Stéphane Ducasse wrote:
I guess that in naked objects book they discussed some patterns for 
relationships.
What I would love to have is first class slots so that we can easily express 
relationships like the ones you describe.
But I have too busy.
I'm rereading the paper of toon, camillo et all to see what we could reasonably 
do.
I found the description of Bidrectional Associations interesting [1], as well as the naming convention for Derived Fields and Actions.

[1] http://www.nakedobjects.org/book/section19.html
Stef

On Jan 27, 2012, at 6:11 AM, Ben Coman wrote:

Stéphane Ducasse wrote:
Welcome


Hi, I have one begginer question. It is may be simple, but it very baffles me.

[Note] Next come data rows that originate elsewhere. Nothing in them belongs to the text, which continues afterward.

Definition normalize (r : row) : row :=
  let s := foldl (λ acc e, add acc (mul (snd e) (snd e))) zero r in
  if is_zero s then r else map (λ e, (fst e, div (snd e) (sqrt s))) r.

Definition tfidf_row (vocabulary : list text) (docs : list (list text))
    (tokens : list text) : row :=
  normalize
    (omap (λ t, match count_of t tokens with
                | 0 => None
                | S _ as c =>
                    Some (t, mul (of_count c) (idf (length docs) (doc_freq t docs)))
                end) vocabulary).

(** [TfidfVectorizer().fit_transform(raw_documents)]; [None] is the
    [ValueError] raised on an empty vocabulary. *)
Definition fit_transform (raw_documents : list text) : option (list row) :=
  let docs := map analyze raw_documents in
  let vocabulary :=
    merge_sort text_le (elements (list_to_set (concat docs) : gset text)) in
  match vocabulary with
  | [] => None
  | _ :: _ => Some (map (tfidf_row vocabulary docs) docs)
  end.

Definition entry (t : text) (r : row) : option num :=
  (λ ie, snd (snd ie)) <$> list_find (λ e, fst e = t) r.

(** The product of two sparse rows: only the shared terms contribute. *)
Definition dot (x y : row) : num :=
  foldl (λ acc e, match entry (fst e) y with
                  | Some w => add acc (mul (snd e) w)
                  | None => acc
                  end) zero x.

(** [cosine_similarity(X, Y)] *)
Definition cosine_similarity (X Y : list row) : list (list num) :=
  map (λ x, map (λ y, dot (normalize x) (normalize y)) Y) X.

(** [compute_ats_score(resume, job_desc)]; [None] when an exception
    leaves the function. *)
Definition compute_ats_score (resume job_desc : text) : option num :=
  tfidf ← fit_transform [resume; job_desc];
  score ← cosine_similarity (take 1 tfidf) (take 1 (drop 1 tfidf)) !! 0
          ≫= (.!! 0);
  Some (round2 (mul score hundred)).
End Score.

(** The arithmetic of numpy's [float64] on the primitive binary64 numbers.
    The program only ever has two documents, so that
    [log((1 + n) / (1 + df)) + 1] is [log(1.5) + 1] for a term of one
    document and [1] for a term of both; [round2] is numpy's rounding of a
    non-negative number below 2^52 / 100: scale, round to the nearest
    integer, scale back. *)
Definition rint (x : float) : float :=
  ((x + 0x1p+52) - 0x1p+52)%float.

Definition binary64 : Arith :=
  {| num := float;
     zero := 0%float;
     hundred := 100%float;
     add := PrimFloat.add;
     mul := PrimFloat.mul;
     div := PrimFloat.div;
     sqrt := PrimFloat.sqrt;
     is_zero := λ x, PrimFloat.eqb x 0%float;
     of_count := λ n, PrimFloat.of_uint63 (Uint63.of_Z (Z.of_nat n));
     idf := λ _ df, match df with 1 => 0x1.67cc8fb2fe613p+0%float | _ => 1%float end;
     round2 := λ x, (rint (x * 100) / 100)%float |}.

(** ** Notions used to state the properties *)

(** The character before the position reached by reading [w]. *)
Definition last_of (p : option ascii) (w : text) : option ascii :=
  match last w with Some a => Some a | None => p end.

(** The longest prefix made of characters of a class. *)
Fixpoint run_of (f : ascii → bool) (s : text) : text :=
  match s with
  | a :: s' => if f a then a :: run_of f s' else []
  | [] => []
  end.

(** The class does not go on at the head of [s]. *)
Definition stops (f : ascii → bool) (s : text) : Prop :=
  match s with a :: _ => f a = false | [] => True end.

(** [w] stands in [s], read after the character [p], as a run of at least
    [lo] characters of the class [C] with no word character on either
    side. *)
Definition word_hit (C : ascii → bool) (lo : nat) (p : option ascii)
    (s w : text) : Prop :=
  ∃ pre post, s = pre ++ w ++ post ∧
    Forall (λ a, C a = true) w ∧ lo ≤ length w ∧
    word_opt (last_of p pre) = false ∧ word_opt (head post) = false.

(** [\b class{lo,} \b] *)
Definition word_re (C : ascii → bool) (lo : nat) : regex :=
  Seq Bnd (Seq (Rep C lo None) Bnd).

(** [s] starts with [kw], letter case apart. *)
Fixpoint ci_startswith (kw s : text) : bool :=
  match kw, s with
  | [], _ => true
  | c :: kw', a :: s' => ci (lit c) a && ci_startswith kw' s'
  | _ :: _, [] => false
  end.

(** The words the title pattern looks for. *)
Definition title_keywords : list text :=
  [txt "title"; txt "position"; txt "role"].

Definition keyword_here (s : text) : bool :=
  existsb (λ kw, ci_startswith kw s) title_keywords.

Definition is_sep (a : ascii) : bool := is_code 58 a || is_code 45 a.

(** Every line terminator of the text is a line feed. *)
Definition only_lf (s : text) : Prop :=
  Forall (λ a, is_linebreak a = true → a = LF) s.

(** At this position [kw] occurs, letter case apart, between two word
    boundaries. *)
Definition occurs_here (kw : text) (p : option ascii) (s : text) : bool :=
  is_bnd p s && ci_startswith kw s &&
  is_bnd (last_of p (take (length kw) s)) (drop (length kw) s).

(** [wraps kw p s out]: [out] is [s] with the successive occurrences of
    [kw] between two word boundaries, read from left to right, put between
    emphasis markers and nothing else changed. *)
Inductive wraps (kw : text) : option ascii → text → text → Prop :=
  | wraps_end p :
      occurs_here kw p [] = false → wraps kw p [] []
  | wraps_copy p a s out :
      occurs_here kw p (a :: s) = false →
      wraps kw (Some a) s out → wraps kw p (a :: s) (a :: out)
  | wraps_hit p w s out :
      w ≠ [] → length w = length kw → occurs_here kw p (w ++ s) = true →
      wraps kw (last_of p w) s out →
      wraps kw p (w ++ s) (emphasis w ++ out)
  | wraps_empty_end p :
      kw = [] → occurs_here kw p [] = true → wraps kw p [] (emphasis [])
  | wraps_empty_copy p a s out :
      kw = [] → occurs_here kw p (a :: s) = true →
      wraps kw (Some a) s out →
      wraps kw p (a :: s) (emphasis [] ++ a :: out).

(** What [sub] writes for a piece of the scan. *)
Definition render (repl : text → text) (x : segment) : text :=
  match x with
  | Hit _ g => repl (default [] g)
  | Gap a => [a]
  end.

(** One [wraps] step per keyword, in the order given. *)
Inductive highlighted : list text → text → text → Prop :=
  | highlighted_nil t : highlighted [] t t
  | highlighted_cons kw kws t t' t'' :
      wraps kw None t t' → highlighted kws t' t'' →
      highlighted (kw :: kws) t t''.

I am reading Pharo by Example (great book btw, thanks!). I'm in chapter two where I'm creating Lights Out 
game. There is this simple code http://pastebin.com/eQregZ35. What baffles me is line 10. I assign 
"Block of code" to mouseAction variable of LOCell. In this Block, there is "self", that 
obviously refers to LOGame object in that time. But when is this Block actualy EVALUATED (when I click on 
Cell), "self" should be reffering to LOCell object, isn't it? If I inspect one LOCell, inspector 
shows that it has instance variable
Here is a draft of a next chapter on block :)
But I should finish it :)
------------------------------------------------------------------------


But I want to add how block are implemented at the bye code level so it take 
times because not that many people are helping, so I have to learn first.

Stef
Thanks Stef.  A very enlightening read.  Its has helped in an example I'll 
relate for other neophytes, and in case there are any traps or patterns I am 
missing.

I have been struggling with how to implement a bidirectional relationship 
between two classes such that consistency is enforced.   Take for instance the 
following classes...
Object subclass: #Book   instanceVariableNames: 'bookTitle library'
Object subclass: #Library instanceVariableNames: 'libraryName books'

I want both the 'books' and 'library' instvars to remain private - meaning that I 
don't want the default accessors providing direct access to either.  Then a method 
like 'Library>>addBook: aBook' which can update its internal state modifying 
the 'books' collection cannot update the internal 'library' state of 'aBook' - 
without Book having a setter method to directly change the 'library' instvar - which 
I want to avoid having.  Trying to resolve this led me into recursion hell with too 
much cross checking and guarding code.

What I was wanting was a way to expose the private state of one object to 
another object in a controlled manner.  So now I think this might be achieved 
like this...

Library>>addBook: aBook
  aBook addToLibrary: self.

Book>>addToLibrary: aLibrary
  aLibrary addBook: self withBackLink: [ :backlinkValue | library := 
backlinkValue ].

Library>>addBook: aBook withBackLink: setBacklinkBlock
  books ifNil: [ books := OrderedCollection new ].
  books add: aBook.
  setBacklinkBlock value: self.

Now having done that, I think I missed an alternative implementation...

Library >> addBook: aBook
  aBook addToLibrary: self withInternalCollection: books

Book>>addToLibrary: aLibrary withInternalCollection: 
libraryInternalBooksCollection
  libraryInternalBooksCollection add: self.
  library := aLibrary.


Book>>addToLibrary: aLibrary
  aLibrary addBook: self.

and I'm not really sure of the pros & cons of each approach.  Thoughts anyone?